Mariana Atencio is Humanizing the Immigrant Experience One Story at a Time
As a journalist for MSNBC and NBC news, Mariana Atencio has dedicated herself to humanizing the faces behind the headlines and the lives beyond the debates
As a journalist for MSNBC and NBC news, Mariana Atencio has dedicated herself to humanizing the faces behind the headlines and the lives beyond the debates. “I understood early on that I could play a role in helping bridge cultures and languages, and to help one side see the best the other side has to offer,” Atencio tells HipLatina.
She’s done just that by covering everything from Hurricane Maria to family separation at the border, all while taking special care to make sure that the names and faces are not lost in the headlines.
“Because I’m an immigrant from a country where people are fleeing on foot, I see my own country’s men and women reflected in every single family. I’m a big proponent of remembering people’s names after what happened. There are at least 7 children (that we know of) that have died in [ICE detention] after being separated from their parents at the border. I went on the air with Joy Reid and I said ‘Let’s just take a moment to remember their names because they were human beings,’ ” she says.

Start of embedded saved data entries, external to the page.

(** A result in two fragments; the second comes first, and twice. *)
Definition results_config : BindingConfig := default_binding_config (H := unit_tracking) ().
Definition results_sent : FragmentSend :=
  mkFragmentSend CORE_RESULT_FLOW 1 7 50 RealtimePriority.High (str "left hand, right hand") results_config.
Definition results_moments (n : nat) : Moment := mkMoment (Some 50) 10 [].
Definition results_pubs : list publish_call := [PubResult results_sent; PubCall (QcPollRealtime 11)].
Definition results_world : list N * quinn_seen := (replicate 20 5000, mkSeen None 0 []).
Definition results_made : option ((list N * quinn_seen) * result TransportError (QuicConnection * QuicBridges () ())) :=
  quic_make_connection (H := recorded (H := scripted)) true sample_streams (id_of EndpointKind 1) (id_of EndpointKind 2)
    default_quic_options results_world.
Definition published_then (m : option ((list N * quinn_seen) * result TransportError (QuicConnection * QuicBridges () ())))
    : option (list (list byte)) :=
  match m with
  | Some (w1, Ok (c0, _)) =>
    match publish_run (H := unit_tracking) (H0 := recorded (H := scripted)) results_moments results_pubs
            (mkQuicWorld (c0, w1) 0) with
    | Some s => Some (ho_bytes <$> handed (qw_state s).2.2)
    | None => None
    end
  | _ => None
  end.
Definition collected_then (wire : list (list byte)) (m : option (list N * result TransportError (QuicConnection * QuicBridges () ())))
    : option (list (N * N * list byte)) :=
  match m with
  | Some (v1, Ok (e0, _)) =>
    match collect_run (H := unit_tracking) (H0 := scripted) CORE_RESULT_FLOW results_config
            (wire ≫= fun b => [CollectCall (QcReader (DatagramArrives b 20)); CollectNext []])
            (mkCollector (e0, v1) reassembler_new []) with
    | Some k => Some (co_results k)
    | None => None
    end
  | _ => None
  end.
Definition results_wire : list (list byte) :=
  match published_then results_made with Some [a; b] => [b; b; a] | _ => [] end.
Definition results_collects : list collect_call :=
  results_wire ≫= fun b => [CollectCall (QcReader (DatagramArrives b 20)); CollectNext []].
Lemma results_example :
  (exists a b, published_then results_made = Some [a; b] /\ results_wire = [b; b; a])
  /\ collected_then results_wire sample_receiver = Some [(1, 7, str "left hand, right hand")].
Proof. split; [eexists _, _; split|]; vm_compute; reflexivity. Qed.
Lemma results_only : flow_of_results CORE_RESULT_FLOW results_pubs.
Proof.
  assert (forall x, x ∈ results_pubs -> x = PubResult results_sent \/ x = PubCall (QcPollRealtime 11)) as Hx
    by (unfold results_pubs; intros x; rewrite elem_of_cons, list_elem_of_singleton; tauto).
  split.
  - intros r [[= ->]|[=]]%Hx. split_and!; vm_compute; discriminate.
  - by intros r r' [[= ->]|[=]]%Hx [[= ->]|[=]]%Hx.
  - by intros d now [[=]|[=]]%Hx.
  - by intros bytes [[=]|[=]]%Hx.
Qed.
Lemma quic_result_integrity_witness : exists g q p,
  collected_then results_wire sample_receiver = Some [(g, q, p)]
  /\ exists r, published CORE_RESULT_FLOW results_pubs g q r /\ p = fr_payload r.
Proof.
  destruct results_example as [(a & b & Hw & Hwire) Hr]. eexists _, _, _. split; [exact Hr|].
  unfold published_then in Hw. destruct results_made as [[w1 [[c0 b0]|e]]|] eqn:Hm1; [|discriminate Hw..].
  destruct (publish_run (H := unit_tracking) (H0 := recorded (H := scripted)) results_moments results_pubs
    (mkQuicWorld (c0, w1) 0)) as [s|] eqn:Hr1; [|discriminate Hw].
  unfold collected_then in Hr. destruct sample_receiver as [[v1 [[e0 b1]|e]]|] eqn:Hm2; [|discriminate Hr..].
  fold results_collects in Hr. destruct (collect_run (H := unit_tracking) (H0 := scripted) CORE_RESULT_FLOW results_config
    results_collects (mkCollector (e0, v1) reassembler_new [])) as [k|] eqn:Hr2; [|discriminate Hr].
  injection Hr as Hr. injection Hw as Hw.
  refine (quic_result_integrity (H := unit_tracking) (H0 := scripted) (H1 := scripted) results_moments
    CORE_RESULT_FLOW results_config true sample_streams (id_of EndpointKind 1) (id_of EndpointKind 2) default_quic_options
    results_world w1 c0 b0 results_pubs s true sample_streams (id_of EndpointKind 2) (id_of EndpointKind 1) default_quic_options
    [] v1 e0 b1 results_collects k _ _ _ _ results_only eq_refl Hm1 Hr1 Hm2 Hr2 _ _).
  - vm_compute. discriminate.
  - unfold results_collects. rewrite Hw, Hwire. clear. intros bytes. cbn. rewrite !elem_of_cons. tauto.
  - rewrite Hr. apply list_elem_of_singleton. reflexivity.
Defined.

It has been Atencio’s somewhat unconventional childhood experiences that have in part, informed her focus on the unifying power of learning people’s stories. As a kid, her father sent her and her younger sister from Caracas, Venezuela to summer camp in small U.S. cities like Brainerd, Minnesota and Wallingford, Connecticut — where they were the only ones who didn’t fit in or speak the language.
Every summer they were sent off to a new place where they had to learn to adapt and relate. “At the beginning [I worked] desperately to change, praying at night and asking God if I could be from Kansas instead of Caracas so that it would be a little easier for me,” she said. Now Atencio realizes that those experiences taught her to be proud of her differences and her authenticity. As well as the value of “learning to live with one foot in one world and one foot in the other,” as she put it.
When Hugo Chavez’s government shutdown the biggest television station in Venezuela, Atencio knew she would never be able to pursue journalism in her country. It also became clear what her father had been preparing her for — the future. In 2008 she bought a one-way ticket to New York and never looked back. She attended the Columbia University Graduate School of Journalism, eventually working her way up from La Opinion, to Univision, to Fusion, and finally crossing over to NBC in 2016. Today she uses her platform to highlight people all over the world that are trying desperately not only to belong but survive.
Many of the incredible stories and experiences Atencio has had along the way have become the basis of her memoir Perfectly You: Embracing the Power of Being Real. It includes the challenges she faced being an immigrant, losing her father during Venezuela’s health crisis, finding love, as well as anecdotes and lessons she’s learned throughout her life and career.
It comes at a time when everything she stands for is precisely what the Trump administration seeks to suppress. And Atencio says that’s exactly why she wanted to write it.
“I’m an immigrant, I’m a Latina, Spanish is my first language, I’m a woman from a minority community and I wanted to take a stand with this book to say this is what I stand for,” she says. “This is not only who I am but this is who we are as a community and as a generation and we will not be silenced. Perfectly You, is about not remaining in the box, but rather of embracing the power of being real and being unapologetic about it.”
“This is more than my story,” she says. “This is about how my story and the story of the people that I have met along the way can help you find your authenticity, your power, and can help us heal in this very needed time in America.”